Physical characteristics
- • location: Crowle, Lincolnshire
- • coordinates: 53°36′17″N 0°50′38″W﻿ / ﻿53.6047°N 0.84381°W
- • location: Paupers Pumping Station, Amcotts, Lincolnshire
- • coordinates: 53°37′40″N 0°42′52″W﻿ / ﻿53.6277°N 0.71450°W
- Length: 9 km (5.6 mi)
- Basin size: 42 km^{2} (16 sq mi)

Basin features
- • left: Common Carr Drain, Constable Drain

= Pauper's Drain =

Watercourse in north Lincolnshire, England

Pauper’s Drain is a small tributary of the River Trent in North Lincolnshire, England, and is 9 km (6 miles) long. (Note: Spelling of Pauper's Drain is as shown on Ordnance Survey maps)

It has a catchment area of 42 square kilometres(16 square miles) of flat arable, agricultural land to the east of the Isle of Axholme.
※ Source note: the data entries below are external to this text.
(* ===== verification/IrServer.v ===== *)
(** * IrServer: the infrared light between the bricks ([ir-server.c])

    A process of its own to which the emulators connect; what one of them sends reaches
    all, itself included.  The operating system is the class [Network]; the connections
    that are accepted, read, written and closed are recorded in [log]. *)
From S2P Require Export Prelude.

(** [n_select]: the descriptors that are ready of those in the list.  [n_accept]: a new
    connection, -1 for none.  [n_read]: up to 4096 bytes, none at the end or on an
    error.  [n_write]: whether [write] succeeds, and then all is written, as on a
    blocking socket. *)
Class Network (H : Type) := {
  n_select : list Z → H → (Z → bool) * H;
  n_accept : H → Z * H;
  n_read : Z → H → list Z * H;
  n_write : Z → list Z → H → bool * H;
  n_close : Z → H → H }.
Inductive event := Accepted (fd : Z) | Read (fd : Z) (l : list Z) | Written (fd : Z) (l : list Z) (ok : bool) | Closed (fd : Z).
(** Entry 0 of [sockets] is the server's own; -1 is a free entry. *)
Record ir (H : Type) := Ir { sockets : list Z; log : list event; net : H }.
Arguments Ir {H}. Arguments sockets {H}. Arguments log {H}. Arguments net {H}.
Definition MAX_CLIENTS : nat := 1000.

Section Server.
Context {H : Type} `{!Network H}.
(** [inr]: the process has ended. *)
Abbreviation run := (ir H + ir H)%type.
Definition and_then (r : run) (f : ir H → run) : run :=
  match r with inl s => f s | inr s => inr s end.
Fixpoint each (f : nat → ir H → run) (l : list nat) (s : ir H) : run :=
  match l with [] => inl s | i :: l => and_then (f i s) (each f l) end.

Definition socket (i : nat) (s : ir H) : Z := nth i (sockets s) (-1).
Definition clients (s : ir H) : list Z := filter (λ fd, 0 <= fd) (drop 1 (sockets s)).
Definition check_exit (s : ir H) : run :=
  if forallb (λ fd, fd =? -1) (drop 1 (sockets s)) then inr s else inl s.
Definition drop_client (i : nat) (s : ir H) : run :=
  let fd := socket i s in
  check_exit (Ir (<[i := -1]> (sockets s)) (log s ++ [Closed fd]) (n_close fd (net s))).
(** [if (write(sockets[i], buff, len) < 0) ...] *)
Definition send_to (buff : list Z) (i : nat) (s : ir H) : run :=
  let fd := socket i s in
  let '(ok, h) := n_write fd buff (net s) in
  let s := Ir (sockets s) (log s ++ [Written fd buff ok]) h in
  if ok then inl s else drop_client i s.
Definition other_slots (i : nat) : list nat := filter (λ j, i ≠ j) (seq 1 (MAX_CLIENTS - 1)).
Definition client_turn (ready : Z → bool) (i : nat) (s : ir H) : run :=
  let fd := socket i s in
  if (0 <=? fd) && ready fd then
    let '(buff, h) := n_read fd (net s) in
    let s := Ir (sockets s) (log s) h in
    match buff with
    | [] => drop_client i s
    | _ =>
        let s := Ir (sockets s) (log s ++ [Read fd buff]) h in
        and_then (each (λ j s, if 0 <=? socket j s then send_to buff j s else inl s) (other_slots i) s)
          (send_to buff i)
    end
  else inl s.

(** The first free entry takes a new client. *)
Fixpoint free_slot (l : list nat) (s : ir H) : option nat :=
  match l with
  | [] => None
  | i :: l => if socket i s =? -1 then Some i else free_slot l s
  end.
(** One turn of [while (1)]. *)
Definition server_turn (s : ir H) : run :=
  let '(ready, h) := n_select (filter (λ fd, 0 <= fd) (sockets s)) (net s) in
  let s := Ir (sockets s) (log s) h in
  let accepted :=
    if ready (socket 0 s) then
      let '(client, h) := n_accept (net s) in
      if client =? -1 then (false, Ir (sockets s) (log s) h)
      else let s := Ir (sockets s) (log s ++ [Accepted client]) h in
           match free_slot (seq 1 (MAX_CLIENTS - 1)) s with
           | Some i => (true, Ir (<[i := client]> (sockets s)) (log s) (net s))
           | None => (true, Ir (sockets s) (log s ++ [Closed client]) (n_close client (net s)))
           end
    else (true, s) in
  let '(go_on, s) := accepted in
  if (go_on : bool) then each (client_turn ready) (seq 1 (MAX_CLIENTS - 1)) s else inl s.
Fixpoint server (n : nat) (s : ir H) : run :=
  match n with O => inl s | S n => and_then (server_turn s) (server n) end.
Definition ir_start (server_socket : Z) (h : H) : ir H :=
  Ir (server_socket :: replicate (MAX_CLIENTS - 1) (-1)) [] h.
End Server.
Lemma socket_insert s j k v (lg : list event) (h : H) : valid s → (j < MAX_CLIENTS)%nat →
  socket k (Ir (<[j := v]> (sockets s)) lg h) = if decide (k = j) then v else socket k s.
Proof.
  intros Hv Hj. unfold socket. cbn [sockets]. rewrite !nth_lookup. destruct (decide (k = j)) as [->|].
  - rewrite list_lookup_insert_eq by (rewrite Hv; exact Hj). done.
  - rewrite list_lookup_insert_ne by done. done.
Qed.
Lemma not_deserted s i : valid s → slot i → is_open s i = true → deserted s = false.
Proof.
  unfold valid, slot, is_open, deserted, socket. intros Hv Hi Ho.
  destruct (forallb _ _) eqn:E; [|done]. exfalso. rewrite forallb_forall in E.
  rewrite nth_lookup in Ho. destruct (sockets s !! i) as [fd|] eqn:El; [|discriminate Ho].
  assert (drop 1 (sockets s) !! (i - 1)%nat = Some fd) as Hd.
  { rewrite lookup_drop. replace (1 + (i - 1))%nat with i by lia. exact El. }
  apply list_elem_of_lookup_2, list_elem_of_In, E in Hd. cbn in Ho. lia.
Qed.
Definition dropped (i : nat) s : ir H :=
  Ir (<[i := -1]> (sockets s)) (log s ++ [Closed (socket i s)]) (n_close (socket i s) (net s)).
Lemma drop_client_eq i s :
  drop_client i s = if deserted (dropped i s) then inr (dropped i s) else inl (dropped i s).
Proof. reflexivity. Qed.
Lemma send_to_spec s l j : valid s → slot j →
  ∃ (s' : ir H) (ok : bool), send_to l j s = (if ok then inl s' else if deserted s' then inr s' else inl s') ∧ valid s' ∧
    log s' = log s ++ delivery (socket j s) l ok ∧
    ∀ k, socket k s' = if decide (k = j) then kept_open (socket j s) ok else socket k s.
Proof.
  intros Hv [_ Hj]. unfold send_to. destruct (n_write _ _ _) as [[|] h] eqn:E.
  - eexists _, true. split; [reflexivity|]. split; [exact Hv|]. split; [done|].
    intros k. unfold kept_open. destruct (decide (k = j)) as [->|]; reflexivity.
  - rewrite drop_client_eq. eexists _, false. split; [reflexivity|]. unfold dropped. cbn [sockets log].
    split; [unfold valid; cbn [sockets]; rewrite length_insert; exact Hv|].
    split; [unfold delivery, socket; cbn [sockets]; rewrite <- app_assoc; done|].
    intros k. apply (socket_insert s); assumption.
Qed.

(** What the writes to the clients of a list leave in the log, and in their entries. *)
Definition deliveries s (l : list Z) (ok : nat → bool) (js : list nat) : list event :=
  concat ((λ j, if is_open s j then delivery (socket j s) l (ok j) else []) <$> js).
Definition after s (ok : nat → bool) (js : list nat) (k : nat) : Z :=
  if bool_decide (k ∈ js) && is_open s k then kept_open (socket k s) (ok k) else socket k s.
Lemma deliveries_cons s l ok j js :
  deliveries s l ok (j :: js) = (if is_open s j then delivery (socket j s) l (ok j) else []) ++ deliveries s l ok js.
Proof. reflexivity. Qed.
Lemma deliveries_one s l ok j :
  deliveries s l ok [j] = if is_open s j then delivery (socket j s) l (ok j) else [].
Proof. rewrite deliveries_cons. apply app_nil_r. Qed.
Lemma deliveries_ext s1 s2 l ok1 ok2 js :
  (∀ k, k ∈ js → socket k s1 = socket k s2 ∧ ok1 k = ok2 k) → deliveries s1 l ok1 js = deliveries s2 l ok2 js.
Proof.
  unfold deliveries. intros Hk. f_equal. apply list_fmap_ext. intros i k Hi.
  apply list_elem_of_lookup_2, Hk in Hi as [E1 E2]. unfold is_open. rewrite E1, E2. done.
Qed.
Definition send_open (l : list Z) (j : nat) (s : ir H) : ir H + ir H :=
  if 0 <=? socket j s then send_to l j s else inl s.
(** One of the other clients, which leaves the sender open. *)
Lemma deliver_one s l i j : valid s → slot i → slot j → i ≠ j → is_open s i = true →
  ∃ (s' : ir H) (ok : bool), send_open l j s = inl s' ∧ valid s' ∧ log s' = log s ++ deliveries s l (λ _, ok) [j] ∧
    is_open s' i = true ∧ ∀ k, socket k s' = after s (λ _, ok) [j] k.
Proof.
  intros Hv Hi Hj Hij Ho. unfold send_open, after.
  change (0 <=? socket j s) with (is_open s j).
  destruct (is_open s j) eqn:Ej.
  - destruct (send_to_spec s l j Hv Hj) as (s' & ok & E & Hv' & Hl & Hk).
    assert (is_open s' i = true) as Ho' by (unfold is_open; rewrite Hk, decide_False by congruence; exact Ho).
    exists s', ok. rewrite E, (not_deserted s' i) by assumption.
    rewrite deliveries_one, Ej. split; [destruct ok; done|]. split_and!; [done..|]. intros k. rewrite Hk.
    destruct (decide (k = j)) as [Ekj|Ekj].
    + rewrite bool_decide_true by (apply list_elem_of_singleton; exact Ekj). subst k. rewrite Ej. done.
    + rewrite bool_decide_false by (rewrite list_elem_of_singleton; exact Ekj). done.
  - exists s, true. rewrite deliveries_one, Ej, app_nil_r. split_and!; [done..|]. intros k.
    destruct (decide (k = j)) as [Ekj|Ekj]; [subst k; rewrite Ej, andb_false_r; done|].
    rewrite bool_decide_false by (rewrite list_elem_of_singleton; exact Ekj). done.
Qed.
Lemma deliver_others l i js : NoDup js → i ∉ js → slot i → (∀ j, j ∈ js → slot j) → ∀ s,
  valid s → is_open s i = true →
  ∃ (s' : ir H) (ok : nat → bool), each (send_open l) js s = inl s' ∧ valid s' ∧
    log s' = log s ++ deliveries s l ok js ∧ ∀ k, socket k s' = after s ok js k.
Proof.
  intros Hnd Hni Hi. induction js as [|j js IH]; intros Hjs s Hv Ho.
  { exists s, (λ _, true). split_and!; [done..|cbn; rewrite app_nil_r; done|]. done. }
  apply NoDup_cons in Hnd as [Hj Hnd]. apply not_elem_of_cons in Hni as [Hij Hni].
  destruct (deliver_one s l i j Hv Hi) as (s1 & ok1 & E1 & Hv1 & Hl1 & Ho1 & Hk1);
    [apply Hjs, list_elem_of_here|done..|].
  destruct (IH Hnd Hni) with (s := s1) as (s2 & ok2 & E2 & Hv2 & Hl2 & Hk2);
    [intros k Hk; apply Hjs, list_elem_of_further, Hk|done..|].
  assert (∀ k, k ≠ j → socket k s1 = socket k s) as Hsame.
  { intros k Hk. rewrite Hk1. unfold after.
    rewrite bool_decide_false by (rewrite list_elem_of_singleton; exact Hk). done. }
  exists s2, (λ k, if decide (k = j) then ok1 else ok2 k).
  split; [cbn [each]; rewrite E1; exact E2|]. split; [exact Hv2|]. split.
  - rewrite Hl2, Hl1, <- app_assoc. f_equal. rewrite deliveries_one, deliveries_cons, decide_True by done. f_equal. apply deliveries_ext. intros k Hk.
    assert (k ≠ j) as Hne by (intros ->; done). rewrite decide_False by exact Hne. split; [apply Hsame, Hne|done].
  - intros k. rewrite Hk2. unfold after, is_open. destruct (decide (k = j)) as [->|Hne].
    + rewrite (bool_decide_false (j ∈ js)) by exact Hj. cbn [andb]. rewrite Hk1.
      rewrite (bool_decide_true (j ∈ j :: js)) by apply list_elem_of_here. unfold after.
      rewrite bool_decide_true by (apply list_elem_of_singleton; done). done.
    + rewrite Hsame by exact Hne.
      assert (bool_decide (k ∈ j :: js) = bool_decide (k ∈ js)) as ->; [|done].
      apply bool_decide_ext. rewrite elem_of_cons. tauto.
Qed.
(* ===== verification/InfraredProps.v ===== *)
(** * InfraredProps: what one brick says, all bricks take *)
From S2P Require Export Infrared.

(** ** The log of the server *)
Lemma from_app fd T T' : from fd (T ++ T') = from fd T ++ from fd T'.
Proof. unfold from. rewrite filter_app, fmap_app. done. Qed.
Lemma from_tagged fd i l : from fd (pair i <$> l) = if decide (fd = i) then l else [].
Proof.
  unfold from. induction l as [|v l IH]; cbn [fmap list_fmap]; [destruct (decide _); done|].
  rewrite filter_cons. cbn [fst]. destruct (decide (i = fd)) as [->|].
  - rewrite decide_True in * by done. cbn [fmap list_fmap snd]. f_equal. exact IH.
  - rewrite IH, !decide_False by congruence. done.
Qed.
Lemma tagged_bytes (i : Z) (l : list Z) : (pair i <$> l).*2 = l.
Proof. rewrite <- list_fmap_compose. apply list_fmap_id. Qed.
Lemma spoken_app es es' : spoken (es ++ es') = spoken es ++ spoken es'.
Proof. unfold spoken. rewrite fmap_app, concat_app. done. Qed.
Lemma spoken_delivery fd l ok : spoken (delivery fd l ok) = [].
Proof. destruct ok; done. Qed.
(* ===== verification/SaveFile.v ===== *)
(** * SaveFile: the state of the machine as a file ([savefile.c])

    A save file holds a signature, the two arrays of [memory.c], the symbols and one
    record per device: its letter, a length and the bytes of a C structure.  Numbers
    of the container are big-endian, the structures have the layout of a 64-bit
    little-endian host: a field is aligned to its size, and the padding holds what
    the buffer held before.  [gzwrite] and [gzread] of zlib give back the bytes that
    were written; a file is their list. *)
From stdpp Require Import strings.
From S2P Require Export Symbols.
From S2P Require Export DeviceOk.

(** ** C structures *)
Fixpoint le (n : nat) (v : Z) : list Z :=
  match n with O => [] | S n => u8 v :: le n (v >>! 8) end.
Fixpoint from_le (l : list Z) : Z :=
  match l with [] => 0 | b :: l => b + 256 * from_le l end.
Definition slice (o n : nat) (buf : list Z) : list Z := take n (drop o buf).
(** [memcpy] to the start of a buffer. *)
Definition overlay (l buf : list Z) : list Z := l ++ drop (length l) buf.
Definition u8_at (o : nat) (buf : list Z) : Z := from_le (slice o 1 buf).
Definition s8_at (o : nat) (buf : list Z) : Z := s8 (from_le (slice o 1 buf)).
Definition u16_at (o : nat) (buf : list Z) : Z := from_le (slice o 2 buf).
Definition s32_at (o : nat) (buf : list Z) : Z := s32 (from_le (slice o 4 buf)).
Definition u64_at (o : nat) (buf : list Z) : Z := from_le (slice o 8 buf).

(** [pack x buf]: the bytes of the structure in [buf] after its fields have been
    assigned; [unpack] reads the fields. *)
Class Layout (T : Type) := {
  size_of : nat;
  pack : T → list Z → list Z;
  unpack : list Z → T }.
Arguments size_of T {_}.

#[export] Instance ser_layout : Layout ser_regs := {
  size_of := 8;
  pack d buf := le 1 (rdr d) ++ le 1 (tdr d) ++ le 1 (smr d) ++ le 1 (scr d) ++ le 1 (ssr d) ++
    le 1 (readssr d) ++ le 1 (brr d) ++ le 1 (ser_stcr d);
  unpack b := SerRegs (u8_at 0 b) (u8_at 1 b) (u8_at 2 b) (u8_at 3 b) (u8_at 4 b) (u8_at 5 b)
    (u8_at 6 b) (u8_at 7 b) }.
#[export] Instance periph_layout : Layout periph_save_type := {
  size_of := 56;
  pack d buf := le 4 (sv_wait_states d) ++ slice 4 4 buf ++ le 8 (sv_cycles d) ++
    le 8 (sv_next_timer_cycle d) ++ le 8 (sv_next_nmi_cycle d) ++ le 4 (sv_db_trap d) ++
    sv_reg d ++ le 2 (sv_pc d) ++ le 1 (sv_ccr d) ++ le 1 (sv_syscr d);
  unpack b := PeriphSave (s32_at 0 b) (u64_at 8 b) (u64_at 16 b) (u64_at 24 b) (s32_at 32 b)
    (slice 36 16 b) (u16_at 52 b) (u8_at 54 b) (u8_at 55 b) }.
(** [t16_save] leaves out the field [temp]. *)
#[export] Instance t16_layout : Layout t16_save_type := {
  size_of := 24;
  pack d buf := le 8 (sv_my_last_cycles d) ++ le 2 (sv_frc d) ++ le 2 (sv_ocra d) ++ le 2 (sv_ocrb d) ++
    le 1 (sv_tcsr d) ++ le 1 (sv_tier d) ++ le 1 (sv_tcr d) ++ le 1 (sv_tocr d) ++ slice 18 6 buf;
  unpack b := T16Save (u64_at 0 b) (u16_at 8 b) (u16_at 10 b) (u16_at 12 b) (u8_at 14 b) (u8_at 15 b)
    (u8_at 16 b) (u8_at 17 b) }.
Definition le_pair (n : nat) (p : Z * Z) : list Z := le n p.1 ++ le n p.2.
#[export] Instance t8_layout : Layout t8_save_type := {
  size_of := 48;
  pack d buf := le_pair 8 (sv8_last_cycles d) ++ le_pair 8 (sv8_my_next_cycle d) ++
    le_pair 1 (sv8_tcnt d) ++ le_pair 1 (sv8_tcr d) ++ le_pair 1 (sv8_tcsr d) ++
    le_pair 1 (sv8_tcora d) ++ le_pair 1 (sv8_tcorb d) ++ le_pair 1 (sv8_out d) ++
    le 1 (sv8_stcr d) ++ slice 45 3 buf;
  unpack b := T8Save (u64_at 0 b, u64_at 8 b) (u64_at 16 b, u64_at 24 b) (u8_at 32 b, u8_at 33 b)
    (u8_at 34 b, u8_at 35 b) (u8_at 36 b, u8_at 37 b) (u8_at 38 b, u8_at 39 b)
    (u8_at 40 b, u8_at 41 b) (u8_at 42 b, u8_at 43 b) (u8_at 44 b) }.
#[export] Instance btn_layout : Layout buttons := {
  size_of := 4;
  pack d buf := le 1 (btn_state d) ++ le 1 (iscr d) ++ le 1 (ier d) ++ le 1 (irqpending d);
  unpack b := Buttons (u8_at 0 b) (u8_at 1 b) (u8_at 2 b) (u8_at 3 b) }.
#[export] Instance lcd_layout : Layout lcd_save_type := {
  size_of := 19;
  pack d buf := svl_data d ++ le 1 (svl_mode d) ++ le 1 (svl_ptr d) ++ le 1 (svl_subaddr d) ++
    le 1 (svl_i2c_state d) ++ le 1 (svl_i2c_data d) ++ le 1 (svl_i2c_bitnr d) ++ le 1 (svl_port6 d);
  unpack b := LcdSave (slice 0 12 b) (s8_at 12 b) (s8_at 13 b) (s8_at 14 b) (s8_at 15 b)
    (s8_at 16 b) (s8_at 17 b) (u8_at 18 b) }.
#[export] Instance ad_layout : Layout ad_save_type := {
  size_of := 24;
  pack d buf := le 8 (sva_start_cycle d) ++ concat (le 2 <$> sva_polled d) ++ le 1 (sva_tmp d) ++
    le 1 (sva_adcsr d) ++ le 1 (sva_read_adcsr d) ++ le 1 (sva_adcr d) ++ le 1 (sva_adchannel d) ++
    slice 21 3 buf;
  unpack b := AdSave (u64_at 0 b) [u16_at 8 b; u16_at 10 b; u16_at 12 b; u16_at 14 b] (u8_at 16 b)
    (u8_at 17 b) (u8_at 18 b) (u8_at 19 b) (u8_at 20 b) }.
#[export] Instance wdog_layout : Layout wdog_save_type := {
  size_of := 16;
  pack d buf := le 8 (svw_last_cycles d) ++ le 1 (svw_tcsr d) ++ le 1 (svw_readtcsr d) ++
    le 1 (svw_tcnt d) ++ le 1 (svw_pw d) ++ slice 12 4 buf;
  unpack b := WdogSave (u64_at 0 b) (u8_at 8 b) (u8_at 9 b) (u8_at 10 b) (u8_at 11 b) }.

(** ** Writing *)
Definition BLOCK_SIZE : Z := 512.
Definition SAVEFILE_MAGIC : list Z := [66; 114; 69; 109; 117; 83; 70; 48].
Definition be16 (v : Z) : list Z := [u8 (v >>! 8); u8 v].
Definition chars (s : string) : list Z :=
  (λ c, Z.of_nat (Ascii.nat_of_ascii c)) <$> String.list_ascii_of_string s.
Definition save_symbol (x : key * string) : list Z :=
  be16 x.1.1 ++ be16 x.1.2 ++ be16 (Z.of_nat (length (chars x.2))) ++ chars x.2.
Definition save_symbols (syms : tree) : list Z :=
  concat (save_symbol <$> symbols_iterate syms) ++ save_symbol ((0, 0), EmptyString).
(** A device's letter and its function [save_data], which returns the length and
    leaves the structure in the buffer. *)
Definition saver : Type := Z * (list Z → Z * list Z).
Fixpoint save_blocks (l : list saver) (buf : list Z) : list Z :=
  match l with
  | [] => [0]
  | (id, save_data) :: l =>
      let '(len, buf) := save_data buf in
      id :: be16 len ++ take (Z.to_nat len) buf ++ save_blocks l buf
  end.
Definition save_content (memory memtype : gmap Z Z) (syms : tree) (l : list saver) (buf : list Z) : list Z :=
  SAVEFILE_MAGIC ++ chars_from memory 0 (Z.to_nat 65536) ++ chars_from memtype 0 (Z.to_nat 65536) ++
  save_symbols syms ++ save_blocks l buf.
Definition save_with {T} `{!Layout T} (x : T) (buf : list Z) : Z * list Z :=
  (Z.of_nat (size_of T), overlay (pack x buf) buf).

(** ** Reading

    The rest of the file, and whether a read has come up short ([gzeof]). *)
Definition gzfile : Type := list Z * bool.
Definition gzread (n : nat) (f : gzfile) : list Z * gzfile :=
  (take n f.1, (drop n f.1, f.2 || (length f.1 <? n)%nat)).
Definition from_be (hi lo : Z) : Z := (hi <<! 8) |! lo.
Fixpoint name_of (l : list Z) : string :=
  match l with
  | [] => EmptyString
  | c :: l => if c =? 0 then EmptyString
              else String (Ascii.ascii_of_nat (Z.to_nat c)) (name_of l)
  end.
(** [entry] is what [sym_entry] holds, once it holds something.  [None]: a field or
    a name is used that was never read, or the loop does not end. *)
Fixpoint load_symbols (fuel : nat) (entry : option (list Z)) (f : gzfile) (syms : tree)
    : option (gzfile * tree) :=
  match fuel with
  | O => None
  | S fuel =>
      let '(got, f) := gzread 6 f in
      entry ← match entry with
              | Some e => Some (overlay got e)
              | None => if (length got =? 6)%nat then Some got else None
              end;
      match entry with
      | [a1; a0; t1; t0; n1; n0] =>
          if (from_be a1 a0 =? 0) && (from_be t1 t0 =? 0) && (from_be n1 n0 =? 0) then Some (f, syms)
          else
            let namelen := s16 (from_be n1 n0) in
            if namelen <? 0 then None
            else
              let '(name, f) := gzread (Z.to_nat namelen) f in
              if Z.of_nat (length name) =? namelen
              then load_symbols fuel (Some [a1; a0; t1; t0; n0; n1]) f
                     (symbols_add (from_be a1 a0, s16 (from_be t1 t0)) (name_of name) syms)
              else None
      | _ => None
      end
  end.

Section Load.
Context {P : Type}.
(** The devices' letters and functions [load_data]; a null pointer is [None]. *)
Abbreviation loader := (Z * option (list Z → M P unit))%type.
Fixpoint load_data_of (l : list loader) (id : Z) : option (option (list Z → M P unit)) :=
  match l with
  | [] => None
  | (i, f) :: l => if id =? i then Some f else load_data_of l id
  end.
(** The loop over the records; [len] is what the variable holds, once it has been
    read.  [false]: a record is longer than the buffer. *)
Fixpoint load_blocks (fuel : nat) (l : list loader) (buf : list Z) (len : option (list Z)) (f : gzfile)
    : M P bool :=
  match fuel with
  | O => blocked
  | S fuel =>
      if f.2 then mret true
      else
        let '(got, f) := gzread 1 f in
        match got with
        | [] => undefined
        | id :: _ =>
            if id =? 0 then mret true
            else
              let '(got, f) := gzread 2 f in
              match match len with
                    | Some l => Some (overlay got l)
                    | None => if (length got =? 2)%nat then Some got else None
                    end with
              | Some [hi; lo] =>
                  let len := from_be hi lo in
                  if BLOCK_SIZE <? len then mret false
                  else
                    let '(got, f) := gzread (Z.to_nat len) f in
                    let buf := overlay got buf in
                    _ ← match load_data_of l id with
                        | None => mret tt
                        | Some None => undefined
                        | Some (Some load_data) => load_data buf
                        end;
                    load_blocks fuel l buf (Some [lo; hi]) f
              | _ => undefined
              end
        end
  end.
End Load.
The start of the drain is the outflow of the Crowle sewage treatment works; from there it flows in an eastwardly direction, south of the village of Eastoft before it reaches the Paupers pumping station at the side of the tidal River Trent, to the north of Amcotts.
The station contains three pumps, which are used to maintain water levels in the drain by discharging water into the Trent as required. A sluice adjacent to the pumping station, also allows water to discharge by gravity during periods of tidal low water.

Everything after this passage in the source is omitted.